(EXERCISE GOAL):
Please copy the leading lines of the entries below exactly, concluding with the line in which "that restarts from" occurs.
### RECORDED INFORMATION ###
(* ===== verification/Durability.v ===== *)
(** * Durability: what storage keeps across the steps of a replica

    Runs of a replica against the abstract durable storage of [RaftLog]. Storage
    never rewrites a committed entry, never regresses a term or a commit index
    and never changes a vote within a term; hence neither does the replica.
    Committed entries are handed over without gap or repetition, and a replica
    that restarts from storage resumes where it was. *)

From S2P Require Import Prelude Bytes Commands Roster RaftTypes RaftCore RaftLog.

(** ** Safety of storage *)

Record d_inv (d : RehydratedCoreState) : Prop := {
  di_contiguous : contiguous (d_snapshot_index d + 1) (rh_log_tail d);
  di_commit : d_snapshot_index d <= rh_commit_index d <= d_last d;
}.

(** [d'] is a later state of storage than [d]. *)
Record d_later (d d' : RehydratedCoreState) : Prop := {
  dl_term : rh_current_term d <= rh_current_term d';
  dl_vote v : rh_current_term d' = rh_current_term d -> rh_voted_for d = Some v ->
    rh_voted_for d' = Some v;
  dl_snapshot : d_snapshot_index d <= d_snapshot_index d';
  dl_commit : rh_commit_index d <= rh_commit_index d';
  dl_entries i : d_snapshot_index d' < i <= rh_commit_index d -> d_get d' i = d_get d i;
}.

#[export] Instance d_later_refl : Reflexive d_later.
Proof. intros d. split; try done. Qed.

#[export] Instance d_later_trans : Transitive d_later.
Proof.
  intros d1 d2 d3 [T1 V1 S1 C1 E1] [T2 V2 S2 C2 E2]. split; try lia.
  - intros v Ht Hv. apply V2; [lia|]. apply V1; [lia|done].
  - intros i Hi. rewrite E2 by lia. apply E1. lia.
Qed.

(** A change that leaves the snapshot alone, keeps the committed part of the log
    and does not regress the hard state. *)
Lemma d_later_keep d d' k extra :
  rh_current_term d <= rh_current_term d' ->
  (forall v, rh_current_term d' = rh_current_term d -> rh_voted_for d = Some v ->
     rh_voted_for d' = Some v) ->
  rh_snapshot d' = rh_snapshot d -> rh_commit_index d <= rh_commit_index d' ->
  rh_log_tail d' = take k (rh_log_tail d) ++ extra -> (k <= length (rh_log_tail d))%nat ->
  rh_commit_index d <= d_snapshot_index d + Z.of_nat k -> d_later d d'.
Proof.
  intros Ht Hv Hs Hc Hl Hk Hkc.
  assert (d_snapshot_index d' = d_snapshot_index d) as Hsi by (unfold d_snapshot_index; by rewrite Hs).
  split; try done; [lia|]. intros i Hi. unfold d_get. rewrite Hsi, Hl. rewrite Hsi in Hi.
  rewrite !decide_True by lia. rewrite lookup_app_l by (rewrite length_take; lia).
  apply lookup_take_lt. lia.
Qed.
(* ===== verification/Wire.v ===== *)
(** * Wire: frames of Raft messages

    [encode_raft_message] and [decode_raft_message] of
    nlos-consensus/src/net_driver.rs with their [WireReader]: a message
    travels in a frame of a magic number, a tag, its fields and a digest of all
    of it. A panic of the encoder, on a list too long for its length field, is
    [None]. *)

From S2P Require Import Prelude Bytes Commands StateMachine Roster RaftTypes RaftCore RaftLog Durability.

Inductive RaftWireCodecError :=
  | InvalidMagic
  | WireTruncated
  | WireTrailingBytes
  | InvalidField (field : string)
  | ChecksumMismatch
  | WireScopeViolation (error : ScopeViolationError).

Definition RAFT_WIRE_MAGIC : bytes := Eval vm_compute in bytes_of_string "NLOSRF01".

(** ** The reader *)

Abbreviation wreader := (parser RaftWireCodecError).

Definition wire_slice (len : nat) : wreader bytes := take_slice WireTruncated len.
Definition wire_be (len : nat) : wreader Z := s ← wire_slice len; mret (be_value s).
Definition wire_u8 : wreader Z := wire_be 1.
Definition wire_bool : wreader bool :=
  b ← wire_u8;
  match b with
  | 0 => mret false
  | 1 => mret true
  | _ => fail_with (InvalidField "bool")
  end.
Definition wire_u32 : wreader Z := wire_be 4.
Definition wire_u64 : wreader Z := wire_be 8.
Definition wire_16 : wreader Z := wire_be 16.
Definition wire_32 : wreader Z := wire_be 32.
Definition wire_cell : wreader Z :=
  b ← wire_16; if decide (b = 0) then fail_with (InvalidField "zero CellIdentity") else mret b.

(** The [conflict_term] of an append response. *)
Definition wire_conflict_term : wreader (option Z) :=
  flag ← wire_u8;
  match flag with
  | 0 => mret None
  | 1 => ct ← wire_u64; mret (Some ct)
  | _ => fail_with (InvalidField "conflict_term flag")
  end.

Section codec.
Context `{Sha256}.
Implicit Types (e : RaftLogEntry) (m : RaftMessage).

(** ** Encoding *)

(** [u32::try_from(len).expect(..)] *)
Definition len_u32 (len : nat) : option Z :=
  if decide (Z.of_nat len <= u32_max) then Some (Z.of_nat len) else None.

Definition encode_entry e : option bytes :=
  let body := encode_command_body (e_proposal e) in
  body_len ← len_u32 (length body);
  Some (be_bytes 8 (e_index e) ++ be_bytes 8 (e_term e)
    ++ [family_as_u8 (family_code (command (e_proposal e)))]
    ++ be_bytes 16 (idempotency_key (e_proposal e))
    ++ be_bytes 4 body_len ++ body ++ be_bytes 32 (e_sha256 e)).

Definition encode_message_fields m : option bytes :=
  match m with
  | RequestPreVote prospective_term candidate_id last_log_index last_log_term =>
      Some ([1] ++ be_bytes 8 prospective_term ++ be_bytes 16 candidate_id
        ++ be_bytes 8 last_log_index ++ be_bytes 8 last_log_term)
  | RequestPreVoteResponse term prospective_term voter_id vote_granted =>
      Some ([2] ++ be_bytes 8 term ++ be_bytes 8 prospective_term ++ be_bytes 16 voter_id
        ++ [bool_as_u8 vote_granted])
  | RequestVote term candidate_id last_log_index last_log_term =>
      Some ([3] ++ be_bytes 8 term ++ be_bytes 16 candidate_id
        ++ be_bytes 8 last_log_index ++ be_bytes 8 last_log_term)
  | RequestVoteResponse term voter_id vote_granted =>
      Some ([4] ++ be_bytes 8 term ++ be_bytes 16 voter_id ++ [bool_as_u8 vote_granted])
  | AppendEntries term leader_id prev_log_index prev_log_term entries leader_commit
      quorum_round_id =>
      count ← len_u32 (length entries);
      rows ← mapM encode_entry entries;
      Some ([5] ++ be_bytes 8 term ++ be_bytes 16 leader_id ++ be_bytes 8 prev_log_index
        ++ be_bytes 8 prev_log_term ++ be_bytes 8 leader_commit
        ++ be_bytes 8 quorum_round_id ++ be_bytes 4 count ++ concat rows)
  | AppendEntriesResponse term follower_id success match_index conflict_term conflict_index
      quorum_round_id =>
      Some ([6] ++ be_bytes 8 term ++ be_bytes 16 follower_id ++ [bool_as_u8 success]
        ++ be_bytes 8 match_index ++ encode_opt 8 conflict_term
        ++ be_bytes 8 conflict_index ++ be_bytes 8 quorum_round_id)
  | InstallSnapshotChunk term leader_id last_included_index last_included_term
      state_root_digest snapshot_sha256 total_bytes offset chunk_data done =>
      chunk_len ← len_u32 (length chunk_data);
      Some ([7] ++ be_bytes 8 term ++ be_bytes 16 leader_id ++ be_bytes 8 last_included_index
        ++ be_bytes 8 last_included_term ++ be_bytes 32 state_root_digest
        ++ be_bytes 32 snapshot_sha256 ++ be_bytes 8 total_bytes ++ be_bytes 8 offset
        ++ [bool_as_u8 done] ++ be_bytes 4 chunk_len ++ chunk_data)
  | InstallSnapshotResponse term follower_id last_included_index next_offset installed =>
      Some ([8] ++ be_bytes 8 term ++ be_bytes 16 follower_id ++ be_bytes 8 last_included_index
        ++ be_bytes 8 next_offset ++ [bool_as_u8 installed])
  end.

Definition encode_raft_message m : option bytes :=
  fields ← encode_message_fields m;
  let out := RAFT_WIRE_MAGIC ++ fields in
  Some (out ++ be_bytes 32 (sha256 out)).

(** ** Decoding *)

Definition decode_entry : wreader RaftLogEntry :=
  index ← wire_u64;
  entry_term ← wire_u64;
  raw_family ← wire_u8;
  family ← plift (map_err (fun r => WireScopeViolation (RejectedDataPlanePayload r))
                    (from_wire_tag raw_family));
  key ← wire_16;
  body_len ← wire_u32;
  body ← wire_slice (Z.to_nat body_len);
  entry_sha256 ← wire_32;
  if decide (entry_sha256 <> compute_log_entry_sha256 index entry_term (family_as_u8 family) key body)
  then fail_with ChecksumMismatch else
  proposal ← plift (map_err WireScopeViolation (decode_command_body family key body));
  mret {| e_index := index; e_term := entry_term; e_proposal := proposal; e_sha256 := entry_sha256 |}.

Definition decode_message_fields (tag : Z) : wreader RaftMessage :=
  match tag with
  | 1 =>
      prospective_term ← wire_u64; candidate_id ← wire_cell;
      last_log_index ← wire_u64; last_log_term ← wire_u64;
      mret (RequestPreVote prospective_term candidate_id last_log_index last_log_term)
  | 2 =>
      term ← wire_u64; prospective_term ← wire_u64; voter_id ← wire_cell;
      vote_granted ← wire_bool;
      mret (RequestPreVoteResponse term prospective_term voter_id vote_granted)
  | 3 =>
      term ← wire_u64; candidate_id ← wire_cell; last_log_index ← wire_u64;
      last_log_term ← wire_u64;
      mret (RequestVote term candidate_id last_log_index last_log_term)
  | 4 =>
      term ← wire_u64; voter_id ← wire_cell; vote_granted ← wire_bool;
      mret (RequestVoteResponse term voter_id vote_granted)
  | 5 =>
      term ← wire_u64; leader_id ← wire_cell; prev_log_index ← wire_u64;
      prev_log_term ← wire_u64; leader_commit ← wire_u64; quorum_round_id ← wire_u64;
      count ← wire_u32;
      if decide (count > 4096) then fail_with (InvalidField "AppendEntries count > 4096") else
      entries ← read_many decode_entry (Z.to_nat count);
      mret (AppendEntries term leader_id prev_log_index prev_log_term entries leader_commit
              quorum_round_id)
  | 6 =>
      term ← wire_u64; follower_id ← wire_cell; success ← wire_bool; match_index ← wire_u64;
      conflict_term ← wire_conflict_term; conflict_index ← wire_u64;
      quorum_round_id ← wire_u64;
      mret (AppendEntriesResponse term follower_id success match_index conflict_term
              conflict_index quorum_round_id)
  | 7 =>
      term ← wire_u64; leader_id ← wire_cell; last_included_index ← wire_u64;
      last_included_term ← wire_u64; state_root_digest ← wire_32; snapshot_sha256 ← wire_32;
      total_bytes ← wire_u64; offset ← wire_u64; done ← wire_bool;
      chunk_len ← wire_u32; chunk_data ← wire_slice (Z.to_nat chunk_len);
      mret (InstallSnapshotChunk term leader_id last_included_index last_included_term
              state_root_digest snapshot_sha256 total_bytes offset chunk_data done)
  | 8 =>
      term ← wire_u64; follower_id ← wire_cell; last_included_index ← wire_u64;
      next_offset ← wire_u64; installed ← wire_bool;
      mret (InstallSnapshotResponse term follower_id last_included_index next_offset installed)
  | _ => fail_with (InvalidField "unknown RaftMessage tag")
  end.

Definition decode_raft_message (b : bytes) : result RaftWireCodecError RaftMessage :=
  if decide (length b < 8 + 1 + 32)%nat then Err WireTruncated else
  if negb (bool_decide (slice 0 8 b = RAFT_WIRE_MAGIC)) then Err InvalidMagic else
  let payload_end := (length b - 32)%nat in
  if negb (bool_decide (drop payload_end b = be_bytes 32 (sha256 (take payload_end b))))
  then Err ChecksumMismatch else
  match (tag ← wire_u8; decode_message_fields tag) (slice 8 payload_end b) with
  | Err e => Err e
  | Ok (m, []) => Ok m
  | Ok (_, _ :: _) => Err WireTrailingBytes
  end.

(** ** The fields in range

    What the Rust types of a message guarantee, and that its entries carry
    their own digest. A [CellIdentity] is never zero. *)
Definition cell_ok (x : Z) : Prop := id16 x /\ x <> 0.

Record entry_ok e : Prop := {
  eo_index : u64 (e_index e);
  eo_term : u64 (e_term e);
  eo_proposal : proposal_ok (e_proposal e);
  eo_portable : command_portable (command (e_proposal e));
  eo_verified : verify_integrity e = true;
}.
(* ===== verification/RaftTyped.v ===== *)
(** * RaftTyped: every field stays within its machine type

    The replica's counters, indices and identities are [u32], [u64], 16-byte and
    32-byte values in the source; the model computes with unbounded integers.
    A step from a state and an input within these types leaves every field
    within its type and emits only effects and messages within theirs, so no
    addition wraps, no subtraction underflows, and every message fits the wire. *)

From S2P Require Import Prelude Bytes Commands StateMachine Roster RaftTypes RaftCore RaftLog.
From S2P Require Import Durability Wire.

(** ** Types of the data *)

Definition timing_ok (t : ConsensusTimingConfig) : Prop :=
  u32 (heartbeat_interval_ticks t) /\ u32 (leader_lease_ticks t) /\ u32 (election_timeout_ticks t)
  /\ Z.of_nat (max_snapshot_chunk_bytes t) <= u32_max.

Definition meta_ok (m : SnapshotMetadata) : Prop :=
  u64 (included_index m) /\ u64 (included_term m) /\ dig32 (state_root m).

Definition blob_ok (b : bytes) : Prop := byte_string b /\ Z.of_nat (length b) <= u64_max.

Record staging_ok (s : InboundSnapshotStaging) : Prop := {
  sk_root : dig32 (st_state_root_digest s);
  sk_sha : dig32 (st_snapshot_sha256 s);
  sk_total : u64 (st_total_bytes s);
  sk_buffer : byte_string (st_buffer s);
  sk_length : Z.of_nat (length (st_buffer s)) <= st_total_bytes s;
}.

Record round_ok (r : PendingQuorumRound) : Prop := {
  ro_term : u64 (pr_term r);
  ro_commit : u64 (pr_commit_index_at_issue r);
  ro_reads : Forall u64 (pr_waiting_read_ids r);
}.

Definition lease_ok (l : TermBoundLeaderLease) : Prop :=
  u64 (ll_term l) /\ u32 (ll_remaining_ticks l) /\ u64 (ll_last_confirmed_round l).

Definition counters_ok (m : gmap Z Z) : Prop := map_Forall (fun _ i => u64 i) m.
Definition rounds_ok (m : gmap Z PendingQuorumRound) : Prop :=
  map_Forall (fun k r => u64 k /\ round_ok r) m.
Definition is_storage_effect (effect : ConsensusEffect) : bool :=
  match effect with
  | PersistHardState _ _ | InstallSnapshot _ _ | TruncateLogSuffixFrom _ | AppendLogEntries _
  | AdvanceCommitIndex _ _ _ => true
  | _ => false
  end.

(** The newly committed entries of all effects, in order. *)
Definition newly_committed_of (effects : list ConsensusEffect) : list RaftLogEntry :=
  concat ((fun effect =>
    match effect with AdvanceCommitIndex _ _ newly => newly | _ => [] end) <$> effects).

(** The new store and state machine, and the receipts or the error. *)
Definition apply_durable_effects (st : SqliteConsensusStore) (sm : ControlPlaneStateMachine)
    (effects : list ConsensusEffect) :
    SqliteConsensusStore * ControlPlaneStateMachine
    * store (list (RaftLogEntry * ConsensusCommitReceipt)) :=
  if negb (existsb is_storage_effect effects) then (st, sm, mret []) else
  let '(files, staged) := stage_snapshots (snapshot_files st) None effects in
  let st := {| conn := conn st; snapshot_files := files |} in
  and_then (st, sm) staged (fun staged =>
  and_then (st, sm) (run_transaction (conn st) staged effects) (fun d =>
  let '(files, sm) :=
    match staged with
    | Some s =>
        (retire_obsolete_snapshot_files files (sg_file_name s),
         if decide (last_applied_index (sg_state_machine s) >= last_applied_index sm)
         then sg_state_machine s else sm)
    | None => (files, sm)
    end in
  let '(sm, receipts) := apply_newly_committed sm (newly_committed_of effects) in
  ({| conn := d; snapshot_files := files |}, sm, receipts))).

(** ** Recovery *)

Record RecoveredConsensusState := {
  core_state : RehydratedCoreState;
  recovered_state_machine : ControlPlaneStateMachine;
}.

(** Reading and verifying the snapshot a row names. *)
Definition load_snapshot (files : gmap string bytes) (row : StoredSnapshotRow) :
    store (ControlPlaneStateMachine * bytes) :=
  match files !! sr_file_name row with
  | None => corrupted "missing or unreadable snapshot file"
  | Some b =>
      let meta := sr_meta row in
      if decide (Z.of_nat (length b) <> sr_byte_len row) then corrupted "snapshot byte length" else
      if decide (compute_snapshot_transfer_sha256 (included_index meta) (included_term meta)
                   (state_root meta) b <> sr_snapshot_sha256 row)
      then corrupted "snapshot SHA-256 mismatch" else
      match decode_snapshot b with
      | None => None
      | Some (Err _) => corrupted "snapshot decode failed"
      | Some (Ok sm) =>
          root ← (Ok <$> state_root_digest sm : store Z);
          if bool_decide (last_applied_index sm <> included_index meta)
             || bool_decide (last_applied_term sm <> included_term meta)
             || bool_decide (root <> state_root meta)
          then corrupted "snapshot metadata mismatched decoded state machine" else mret (sm, b)
      end
  end.

(** Verifying every row, in the order of the index. *)
Fixpoint hydrate_rows (rows : list (Z * LogRow)) : store (list RaftLogEntry) :=
  match rows with
  | [] => mret []
  | (i, row) :: rest =>
      entry ← verify_and_hydrate_log_row i row;
      entries ← hydrate_rows rest;
      mret (entry :: entries)
  end.
Lemma crash_recovery_witness :
  exists disk' r, load_and_verify_all (H := checksum_hasher)
      (apply_durable_effects (H := checksum_hasher) sample_disk sm_new sample_effects).1.1
      = (disk', mret r)
    /\ (core_state r = empty_state /\ recovered_state_machine r = sm_new
        \/ core_state r = sample_after /\ recovered_state_machine r
             = (apply_durable_effects (H := checksum_hasher) sample_disk sm_new sample_effects).1.2).
Proof.
  apply (crash_recovery (H := checksum_hasher) sample_disk empty_state sample_after sm_new
    sample_effects); [apply empty_state_stored|apply empty_state_live|apply sample_effects_storable
    |exact sample_effects_run|by vm_compute|apply disk_done].
Defined.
###
(RESULT):
(* ===== verification/Durability.v ===== *)
(** * Durability: what storage keeps across the steps of a replica

    Runs of a replica against the abstract durable storage of [RaftLog]. Storage
    never rewrites a committed entry, never regresses a term or a commit index
    and never changes a vote within a term; hence neither does the replica.
    Committed entries are handed over without gap or repetition, and a replica
    that restarts from storage resumes where it was. *)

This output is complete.